Студентов, обучающихся психотерапии, учат использовать самих себя как измерительный прибор. Такой субъективный подход, составляющий сущность искусства, является антитезой рациональной науке. Если западный ученый изо всех сил старается быть объективным, руководствуясь исключительно опытными данными, пытаясь не зависеть от собственных эмоций и желаний, то терапевт учится рассматривать свои эмоции и импульсы как доступные данные об объекте изучения. Поэтому, когда современные психотерапевты используют свое знание психодинамики, они занимаются искусством, как и их древние предшественники. По этой же причине психиатры, посвящающие себя исключительно психотерапии, встречают затруднения в узаконивании своей деятельности как медицинской практики. Возможно, наступят времена, когда все мы поймем, что, стремясь к целостности, медицина должна будет объединить в себе и способ мышления, используемый в искусстве, и тот, что существует в науке. Однако в настоящее время между психотерапией и научной медициной существуют серьезные разграничения, и это необходимо учитывать.

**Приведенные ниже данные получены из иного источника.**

(** The same item on an empty server. *)
Lemma emitted_content_is_duplicate_witness :
  fst (is_duplicate (fun s => s)
         (snd (process_content (fun s => s) (fun s => s) Samples.plain_clean
                 (fun _ _ _ => Ok []) (fun _ => Ok []) (fun _ => Ok [])
                 (fun _ => 0.5%Q) (fun _ => []) (fun _ _ _ => []) (fun _ _ => [])
                 (fun s => s) 0 (Some Samples.empty_server)
                 (Samples.item "first" Samples.sixty "https://a.example/1")))
         (cr_cleaned_content (Samples.plain_clean Samples.sixty))) = true.
Proof.
  refine (emitted_content_is_duplicate (fun s => s) (fun s => s)
            Samples.plain_clean (fun _ _ _ => Ok []) (fun _ => Ok [])
            (fun _ => Ok []) (fun _ => 0.5%Q) (fun _ => []) (fun _ _ _ => [])
            (fun _ _ => []) (fun s => s) 0 Samples.empty_server
            (Samples.item "first" Samples.sixty "https://a.example/1")
            Samples.first_processed _ _ _).
  - reflexivity.
  - vm_compute. discriminate.
  - vm_compute. reflexivity.
Defined.

(** *** The private helpers *)

Lemma rfind_from_spec (c : N) (s : pystr) (i found : Z) :
  rfind_from c s i found = found \/
  (i <= rfind_from c s i found < i + Z.of_nat (length s) /\
   s !! Z.to_nat (rfind_from c s i found - i) = Some c).
Proof.
  revert i found. induction s as [|x s IH]; intros i found; cbn [rfind_from].
  - left. reflexivity.
  - destruct (IH (i + 1) (if (x =? c)%N then i else found)) as [-> | [Hr Hl]].
    + destruct (N.eqb_spec x c) as [-> | Hne]; [right | left; reflexivity].
      split; [cbn [length]; lia|].
      replace (i - i) with 0 by lia. reflexivity.
    + right. split; [cbn [length]; lia|].
      replace (Z.to_nat (rfind_from c s (i + 1) (if (x =? c)%N then i else found) - i))
        with (S (Z.to_nat (rfind_from c s (i + 1)
                             (if (x =? c)%N then i else found) - (i + 1))))
        by lia.
      exact Hl.
Qed.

И для психиатров, и для психотерапевтов важно понимать различное происхождение психотерапии, с одной стороны, и органической психиатрии так же, как и медицины, – с другой, и не чувствовать себя обязанными равняться на общепринятый взгляд, навязываемый миром естественных наук. Ведь, как и во все времена, нам приходится решать проблему достижения осмысленного и счастливого существования перед лицом неопределенности, катастроф, преклонного возраста и смерти. В отличие от древних, мы обращаемся за помощью к психологам и психотерапевтам, потому что священники и философы более не способны помочь в решении возникающих в современном контексте проблем. Однако психологи и психотерапевты, связанные поистине метафизическими предпосылками современной науки, также неспособны нам помочь. Требуется подход, адекватный трудноуловимым аспектам человеческих переживаний. Он неизбежно окажется ближе к искусству, чем к академической науке, поскольку потребует интуитивного чутья и внимательного отношения к иррациональному наравне с рациональным. Нет нужды отказываться от современной психодинамической теории, но стремиться выйти за пределы предложенного наукой описания реальности и принять возможности, которые реализуются скорее через искусство, чем через математику, действительно необходимо. Такой подход вкупе с пониманием того, что психотерапия восходит к традиции священного целительства и близка к нему по способу действия, позволит нам обратиться к мистической традиции за помощью в решении экзистенциальных проблем, которые современная психотерапия оказалась не в состоянии разрешить.